Residents of communities along Turnagain Arm may soon be asked to tax themselves to pay for police protection, with Anchorage officials saying the city has few options with Alaska State Troopers pulling out of the area at the end of April.

At Tuesday's Anchorage Assembly meeting, city attorney Bill Falsey said the city plans to ask for a special ballot in the April 4 city election to create a new police service area for Turnagain Arm.

That means people who live in Rainbow, Portage Valley, Bird Creek and Indian could be taxed to pay for the Anchorage Police Department to respond to crimes. Last fall, Girdwood voters authorized a tax increase to pay for Whittier police to provide protection after the closure of the trooper post there.

Several hundred people live in the Turnagain Arm outside of Anchorage and Girdwood. A majority of those voters would have to approve the proposal.

Alaska State Troopers plan to stop policing Turnagain Arm communities after April 30, Col. James Cockrell, Alaska State Troopers director, told the city in a letter Monday.

The new Turnagain Arm service area would not affect police service on the Seward Highway itself, a question being negotiated by city and state officials.

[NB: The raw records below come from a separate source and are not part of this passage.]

(** C40 (bounds).  [start * PAGE_SIZE] is computed in [int]: in an allocator with one
    piece, a run at the offset [off] in the piece gets the address of its frames less
    4 GiB for every 4 GiB that [off + 2 GiB] reaches: right below 2 GiB, 4 GiB too low
    from 2 GiB up to 6 GiB, 8 GiB too low from there up to 10 GiB, and so on. *)
Theorem alloc_address_wraps s p amount j :
  lock s = false → pieces s = [p] → FramePiece.inv p →
  0 < amount → amount + (PAGE_SIZE - 1) < 2 ^ 31 →
  first_fit (m_bitmap p) (size p) ((amount + (PAGE_SIZE - 1)) / PAGE_SIZE) j →
  ∃ s', alloc s amount = Done (u64 (start p + j * PAGE_SIZE - 2 ^ 32 * ((j * PAGE_SIZE + 2 ^ 31) / 2 ^ 32)), s') ∧
    ∀ i, j ≤ i < j + (amount + (PAGE_SIZE - 1)) / PAGE_SIZE → frame_taken s' 0 i = Some true.
Proof.
  intros Hlk Hp Hinv Ha Hb Hff.
  destruct (frames_of_amount amount Ha Hb) as [Hfr Hbound].
  set (frames := (amount + (PAGE_SIZE - 1)) / PAGE_SIZE) in *.
  pose proof Hff as (Hj0 & Hle & Hrun & _).
  pose proof Hinv as (_ & Hsz & _ & Hcnt).
  pose proof (count_free_ge _ (Z.to_nat (size p)) j frames Hj0 ltac:(lia) ltac:(lia) Hrun).
  destruct (find_spec p frames Hinv ltac:(lia)) as (r & Hfind & Hcase).
  assert (r = j) as ->.
  { destruct Hcase as [(_ & [|Hno])|Hff']; [lia|by destruct (Hno j)|by eapply first_fit_unique]. }
  destruct (alloc_spec p j frames) as (p' & Hal & _ & Hst & _ & _ & _ & Hbits); [done|lia|lia|lia|done|].
  unfold alloc. rewrite Hlk, Hp, Hfr; cbn -[alloc_in]. simpl.
  destruct (Z.ltb_spec (frames_free p) frames); [lia|]. rewrite Hfind; simpl.
  destruct (Z.eqb_spec j (-1)); [lia|]. rewrite Hal; simpl.
  eexists; split.
  - do 3 f_equal. rewrite Hst. f_equal.
    unfold swrap. change (2 ^ (32 - 1)) with (2 ^ 31). rewrite Z.mod_eq by lia. lia.
  - intros i Hi. unfold frame_taken; simpl.
    rewrite Hbits, (proj2 (in_run_true j frames i)) by lia. by rewrite orb_true_r.
Qed.

(** A boot memory map with one usable region that fits in
    the root piece gives a well-formed allocator whose only taken frames are
    the kernel's. *)
Lemma init_one_region kernel_bytes phys_mem a n :
  let K := ceiltopg_u64 kernel_bytes in
  0x100000 ≤ a < 2 ^ 63 → a mod 4096 = 0 → 8 ≤ n ≤ root_frames → 0 ≤ K ≤ 8 * (n / 8) →
  ∃ s, init kernel_bytes phys_mem [mk_entry 1 a (n * PAGE_SIZE)] = Done s ∧ inv s ∧
    frames_available s = n ∧ frames_taken_by_kernel s = K ∧
    ∀ j, 0 ≤ j → frame_taken s 0 j = Some (j <? K).
Proof.
  intros K Ha Hal Hn HK. pose proof Hn as Hn'. change root_frames with 65344 in Hn'.
  unfold init; cbn [init_entries]. rewrite init_entry_usable by lia.
  edestruct (createPieces_root kernel_bytes phys_mem) as (p & -> & Hst & Hsz & Hff & Hws & Hl & Hb);
    [done|apply words_zeros|done|exact Hn|exact HK|].
  fold K in Hff, Hb. rewrite bind_ret. cbn [init_entries m_bitmap] in *. eexists; split; [done|].
  assert (Hbits : ∀ j, 0 ≤ j → bit_at (m_bitmap p) j = (j <? K)).
  { intros j Hj. unfold root_bitmap in Hb. rewrite Hb, bit_at_zero by done. destruct (j <? 8 * (n / 8)); simpl;
      destruct (in_run 0 K j) eqn:E;
      (apply in_run_true in E || apply in_run_false in E); lia. }
  split_and!; simpl; [|rewrite wrap_small; lia|done|intros; unfold frame_taken; simpl; by rewrite Hbits].
  split_and!; [done|done|]. apply Forall_singleton. split.
  - assert (K ≤ n). { pose proof (Z.div_mod n 8 ltac:(lia)). pose proof (Z.mod_pos_bound n 8 ltac:(lia)). lia. }
    unfold FramePiece.inv, bits_len. rewrite Hsz, Hl, Hff. split_and!; try done || lia.
    assert (count_free (m_bitmap p) 0 (Z.to_nat n) = count_free (replicate 2042 0) 0 (Z.to_nat n) - K) as ->.
    { apply (count_free_take _ _ _ 0 K); try lia; [intros j Hj; apply bit_at_zero|].
      intros j Hj. rewrite Hbits, bit_at_zero by done. simpl. unfold in_run. lia. }
    rewrite count_free_run; [lia|]. intros j Hj. apply bit_at_zero.
  - unfold small, PAGE_SIZE. rewrite Hst, Hsz. lia.
Qed.

(** [_createPieces] tests for "first piece" with
    [current_piece == first_piece]: when the first usable region fits in the
    root piece, the second region initialises the root piece again, and the
    frames of the first region are lost although they stay counted in
    [frames_available]. *)
Lemma init_second_region_replaces_first kernel_bytes phys_mem a1 n1 a2 n2 :
  let K := ceiltopg_u64 kernel_bytes in
  0x100000 ≤ a1 → a1 mod 4096 = 0 → 8 ≤ n1 ≤ root_frames → 0 ≤ K ≤ 8 * (n1 / 8) →
  0x100000 ≤ a2 → a2 mod 4096 = 0 → 8 ≤ n2 ≤ root_frames → 0 ≤ K ≤ 8 * (n2 / 8) →
  ∃ p, init kernel_bytes phys_mem
         [mk_entry 1 a1 (n1 * PAGE_SIZE); mk_entry 1 a2 (n2 * PAGE_SIZE)] =
       Done (mk_state [p] (n1 + n2) K false) ∧ start p = a2 ∧ size p = n2.
Proof.
  intros K Ha1 Hal1 Hn1 HK1 Ha2 Hal2 Hn2 HK2.
  pose proof Hn1 as Hn1'. pose proof Hn2 as Hn2'. change root_frames with 65344 in Hn1', Hn2'.
  unfold init; cbn [init_entries]. rewrite init_entry_usable by lia.
  edestruct (createPieces_root kernel_bytes phys_mem) as (p & -> & _ & _ & _ & Hws & Hl & _);
    [done|apply words_zeros|done|exact Hn1|exact HK1|].
  rewrite bind_ret. cbn [init_entries]. rewrite init_entry_usable by lia.
  edestruct (createPieces_root kernel_bytes phys_mem) as (p' & -> & Hst & Hsz & _);
    [done|exact Hws|exact Hl|exact Hn2|exact HK2|].
  exists p'. split_and!; [|done|done]. simpl. do 2 f_equal.
  rewrite !wrap_small by (rewrite ?wrap_small; lia). lia.
Qed.

(** ** Witnesses *)

Lemma find_first_fit p n r :
  FramePiece.inv p → 0 < n < 2 ^ 32 → find p n = Done r → r ≠ -1 →
  first_fit (m_bitmap p) (size p) n r.
Proof.
  intros Hinv Hn Hr Hne. destruct (find_spec p n Hinv ltac:(lia)) as (r' & Hr' & Hcase).
  rewrite Hr in Hr'. injection Hr' as <-. by destruct Hcase as [[??]|].
Qed.

(** A 64-frame piece whose first four frames hold the kernel, and one more
    piece above it. *)
Definition demo_piece : frame_piece := mk_piece 0x100000 64 60 [0xF; 0].
Definition demo_piece2 : frame_piece := mk_piece 0x1000000 32 32 [0].
Definition demo_state : state := mk_state [demo_piece; demo_piece2] 92 4 false.

Lemma demo_piece_inv : FramePiece.inv demo_piece.
Proof. split_and!; [|done..]. repeat constructor; done. Qed.

Lemma demo_inv : inv demo_state.
Proof.
  split_and!; [done..|]. repeat apply Forall_cons_2; [| |apply Forall_nil_2].
  - split; [apply demo_piece_inv|done].
  - split; [|done]. split_and!; [|done..]. repeat constructor; done.
Qed.

Lemma alloc_correct_witness : ∃ a s', alloc demo_state 8192 = Done (a, s') ∧ inv s'.
Proof.
  destruct (alloc_correct demo_state 8192 demo_inv ltac:(done) ltac:(done))
    as [(a & s' & k & p & j & Hal & Hinv & _)|[H _]].
  - exists a, s'. split; [exact Hal|exact Hinv].
  - exfalso. vm_compute in H. discriminate H.
Defined.

Lemma alloc_free_roundtrip_witness :
  ∃ a s', alloc demo_state 8192 = Done (a, s') ∧ free s' a 8192 = Done demo_state.
Proof.
  eexists _, _. split; [vm_compute; reflexivity|].
  apply (alloc_free_roundtrip demo_state demo_piece [demo_piece2] 8192 4);
    [apply demo_inv|done|done|done|done| |vm_compute; reflexivity].
  apply (find_first_fit demo_piece); [apply demo_piece_inv|done|vm_compute; reflexivity|done].
Defined.

Lemma free_unallocated_panics_witness :
  free demo_state (0x100000 + 3 * 4096) 8192 = Panic "Assertion failed!".
Proof.
  apply (free_unallocated_panics demo_state demo_piece [demo_piece2] _ 8192 4);
    [apply demo_inv|vm_compute; done..].
Defined.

Separately, Falsey said the administration also intends to call for a second special ballot for Girdwood voters that would expand the size of the Girdwood service area. He said the goal would be to help pay for annual maintenance on the Winner Creek hand tram.

Falsey wrote in an email that while the city is past the deadline to add both items to the regular election ballot, it's possible to print 2,000 ballots needed for what would technically be two special elections. Special elections require the city to give 30 days notice.

"It's the cheapest way to address these issues quickly," Falsey wrote in the email.

Further details weren't available Tuesday night. Falsey said his department is still finishing the proposals and plans to introduce them at a special meeting with the Assembly on Friday. The Assembly is slated to vote on whether to send the proposals to the ballot at its March 7 meeting.